As an exemplar of a good policy badly implemented, the expansion of the ultra-low emission zone (Ulez) in outer London has few rivals.
Sadly, it stands as a case study in political and administrative failure. It is also, equally balefully, another example of where what was once a powerful cross-party consensus on protecting the environment has melted away in the white heat of competitive electoral politics.
As with the latest relaxation of housing planning rules on water purity, and other symbolic downgrading of the green agenda by ministers, it does not bode well for the cleanliness of our home environment – or for the future of the planet.
Ominously, Labour’s Lisa Nandy seems to be acquiescing in this latest abandonment of environmental protection by Michael Gove and Rishi Sunak, a retreat in the face of the housebuilders’ bullying, and, at least in Mr Sunak’s case, quite a cheerful reverse.
He is in fact the least “green” premier in decades – even Margaret Thatcher made her famous green plea to the United Nations General Assembly. Backpedalling on his green new deal, Keir Starmer looks scarcely more committed.
It is indeed becoming painfully evident as to why there are no green causes in Mr Sunak’s famous five pledges; as his former climate change minister Zac Goldsmith pointed out in his resignation letter, Mr Sunak isn’t as interested in such matters as he should be.
The problem plainly crosses party lines. As the Uxbridge by-election demonstrated all too depressingly, little effort was made by the Labour mayor of London, Sadiq Khan, either to “sell” the policy effectively, or to consult properly worried residents subjected to scare stories about its impact – and, above all, the relatively high daily charge was to be implemented without sufficient motivations for the less well-off.
Mr Khan, seemingly lulled into complacency by flattering poll ratings and the lack of a dangerous mayoral Tory candidate, was asking for trouble once his political enemies got their hands on his well-meaning but poorly communicated initiative.
For reasons of pure short-term political advantage, the Conservatives were too easily able to portray the Ulez as a kind of poll tax on wheels, and they made the very best of the opportunity.
Tales from the by-election campaign included a couple with a Tesla zero emissions electric car on the drive complaining about having to shell out £12.50 every time its tyres touched the public highway.
Nationally and locally, Labour neglected to win the argument. They failed to produce sufficient evidence about the effects on lung health, especially among children; to point out that the government mandates clean air targets; that it was Boris Johnson, as mayor, who launched an inner London Ulez; and that implementing extension of the Ulez was a condition Grant Shapps laid down for a bailout of Transport for London.

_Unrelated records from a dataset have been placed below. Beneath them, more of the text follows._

Definition entry (now ttl : Z) (host a : list byte) (p : Peer) : Peer :=
  mkPeer (p_instance p) host AIRDROP_PORT (Some a) now (now + ttl_of (of_ttl ttl)) 0 (unreceptive_since p)
    (if ttl =? 0 then true else withdrawn p).

(** What else changes: other names under the same host. *)
Definition same_host (now ttl : Z) (host a : list byte) (p : Peer) : Peer :=
  if negb (is_empty (p_host p)) && bool_decide (p_host p = host) then set_addr a (seen now (of_ttl ttl) p) else p.

Section Absorb.
Context (now : Z) (packet : list byte) (ttl : Z) (s : Browser) (a : list byte).
Hypothesis Hid : twelve_hex (instance s) = true.
Hypothesis Haddr : len a = 16.
Hypothesis Hfits : fits packet.

Lemma ptr_name rec :
  says packet rec (mkAnswer service_labels TYPE_PTR ttl (encode_name (full_instance s)) false) ->
  exists r, Reader.name (Reader.mk packet (rdata_at rec)) = Some (full_instance s, r).
Proof using Hid Hfits.
  intros (_ & _ & _ & Hd & Hs). cbn [a_rdata] in Hd. destruct (service_name _ Hid) as (Hls & Hn & Hl).
  rewrite Hd in Hs. unfold full_instance in *. rewrite Hn in *.
  destruct (name_at _ packet (rdata_at rec) [] [] Hls ltac:(unfold MAX_NAME; lia) Hfits) as [r Hr].
  - by rewrite app_nil_r.
  - exists r. by rewrite len_nil, Z.add_0_r in Hr.
Qed.

Lemma srv_name rec ls :
  says packet rec (mkAnswer ls TYPE_SRV ttl (srv_data s) true) ->
  exists r, Reader.name (Reader.mk packet (rdata_at rec + 6)) = Some (host s, r).
Proof using Hid Hfits.
  intros (_ & _ & _ & Hd & Hs). cbn [a_rdata] in Hd. destruct (host_name s Hid) as (Hls & Hn & Hl).
  rewrite Hd in Hs. unfold srv_data in Hs. rewrite Hn in *.
  apply (name_at _ packet (rdata_at rec) (to_be_bytes 2 0 ++ to_be_bytes 2 0 ++ to_be_bytes 2 AIRDROP_PORT) [] Hls);
    [unfold MAX_NAME; lia|done|]. by rewrite app_nil_r, <- !app_assoc.
Qed.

Most of all, people in London and other large cities were left with the impression that most of them were about to be hammered by another tax on motoring – whereas the reality is that more than 80 per cent of drivers wouldn’t be troubled by the charge, and nice old classic cars more than 40 years old are also exempt: drive a Morris Minor and smile.
To many residents in Bromley, Hounslow, Barnet and elsewhere, it seemed illogical and offensive that new Range Rovers were and are exempt, but a 10-year-old Audi diesel isn’t. The arguments about nitrogen oxides and particulates – soot – were hardly aired.

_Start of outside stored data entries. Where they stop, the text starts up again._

(* ===== verification/Discovery.v ===== *)
(** * Quick Share endpoints on the Wi-Fi network ([sharingd/src/quickshare/discovery.rs, mod.rs])

    The name under which an endpoint is published, the browser's table, and the responder that
    announces this device.  The theorem is that two of our own devices find each other: what
    one announces, the other reads back as its identifier, address, port and name. *)

From stdpp Require Import gmap.
From S2P Require Import Prelude Utf8 Utf16 Text Dns Endpoint.
#[local] Open Scope rust_scope.

(** ** Identity ([mod.rs]) *)

Definition SERVICE_ID_HASH_PREFIX : list byte := to_u8 <$> [0xFC; 0x9F; 0x5E].
Definition PCP : byte := to_u8 0x23.
Definition INSTANCE_RAW_LEN : Z := 10.
Definition ENDPOINT_ID_LEN : Z := 4.
Definition ENDPOINT_ID_ALPHABET : list byte := str "ABCDEFGHIJKLMNOPQRSTUVWXYZabcdefghijklmnopqrstuvwxyz0123456789".
Definition TXT_ENDPOINT_INFO : list byte := str "n".

Definition B64URL : list byte := str "ABCDEFGHIJKLMNOPQRSTUVWXYZabcdefghijklmnopqrstuvwxyz0123456789-_".

(** An index into a table of letters. *)
Definition letter (table : list byte) (i : Z) : byte := nth (Z.to_nat i) table (to_u8 0).

(** Three bytes, missing ones zero, as 24 bits. *)
Definition bits24 (a b c : byte) : Z := Z.lor (Z.lor (Z.shiftl (u8 a) 16) (Z.shiftl (u8 b) 8)) (u8 c).

(** [for i in 0..take]. *)
Definition sextets (take_ : nat) (n : Z) : list byte :=
  (fun i => letter B64URL (Z.land (Z.shiftr n (18 - 6 * Z.of_nat i)) 0x3F)) <$> seq 0 take_.

Fixpoint base64url_encode (input : list byte) : list byte :=
  match input with
  | [] => []
  | [a] => sextets 2 (bits24 a (to_u8 0) (to_u8 0))
  | [a; b] => sextets 3 (bits24 a b (to_u8 0))
  | a :: b :: c :: input => sextets 4 (bits24 a b c) ++ base64url_encode input
  end.

(** [None]: not a letter; [Some None]: a padding character. *)
Definition sextet_of (c : byte) : option (option Z) :=
  let n := u8 c in
  if between 65 90 n then Some (Some (n - 65))
  else if between 97 122 n then Some (Some (n - 97 + 26))
  else if between 48 57 n then Some (Some (n - 48 + 52))
  else if (n =? 45) || (n =? 43) then Some (Some 62)
  else if (n =? 95) || (n =? 47) then Some (Some 63)
  else if n =? 61 then Some None
  else None.

(** The loop over the input; [acc] is a [u32], from which a shift drops what leaves it. *)
Fixpoint decode_loop (acc bits : Z) (input : list byte) : option (list byte) :=
  match input with
  | [] => Some []
  | c :: input =>
      match sextet_of c with
      | None => None
      | Some None => decode_loop acc bits input
      | Some (Some v) =>
          let acc := Z.lor (as_u32 (Z.shiftl acc 6)) v in
          let bits := bits + 6 in
          if 8 <=? bits then
            let bits := bits - 8 in
            let^ out := decode_loop acc bits input in
            Some (to_u8 (Z.shiftr acc bits) :: out)
          else decode_loop acc bits input
      end
  end.
Definition base64_any_decode (input : list byte) : option (list byte) := decode_loop 0 0 input.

Now that the charge is live, however, the policy ought to be able to speak for itself, as the great majority of drivers will soon realise they won’t be affected at all.
Many who are can access financial assistance, and it is not necessary to buy a £30,000 new electric car: many older petrol models will be compliant, as will newer diesels. Yet the fear that Labour mayoralties might make creeping changes in the Ulez rules as part of a stealthy but bogus “war on the motorist” remain.
The perfectly reasonable suggestion of road pricing based on emissions and actual road usage is also being traduced and weaponised by the newly anti-green right. Yet we have to reduce pollution, CO2 emissions, congestion and protect tax revenues as car usage shrinks and electric cars become mainstream.
On the road, as elsewhere, we cannot have our cake and eat it. The principle that “the polluter pays” is surely an eminently fair one. The wrangles and lies about urban ultra-low emissions zones represent a microcosm of what has gone wrong with environmental policy. It has happened quite suddenly.
In 2008, Gordon Brown’s government passed the Climate Change Act, the first of its kind in the world. It was enthusiastically supported by the Conservative opposition led by David Cameron, with only five rebel Tories voting against. Theresa May enshrined the target of net zero by 2050 in law. The Cop26 conference hosted by Boris Johnson in 2021 was a success.
The UK used to aspire to global leadership, and rightly. Now, shaken by soaring fuel bills and inflation, Britain is running away from environmental realities, science and its international obligations. We can surely do better than this.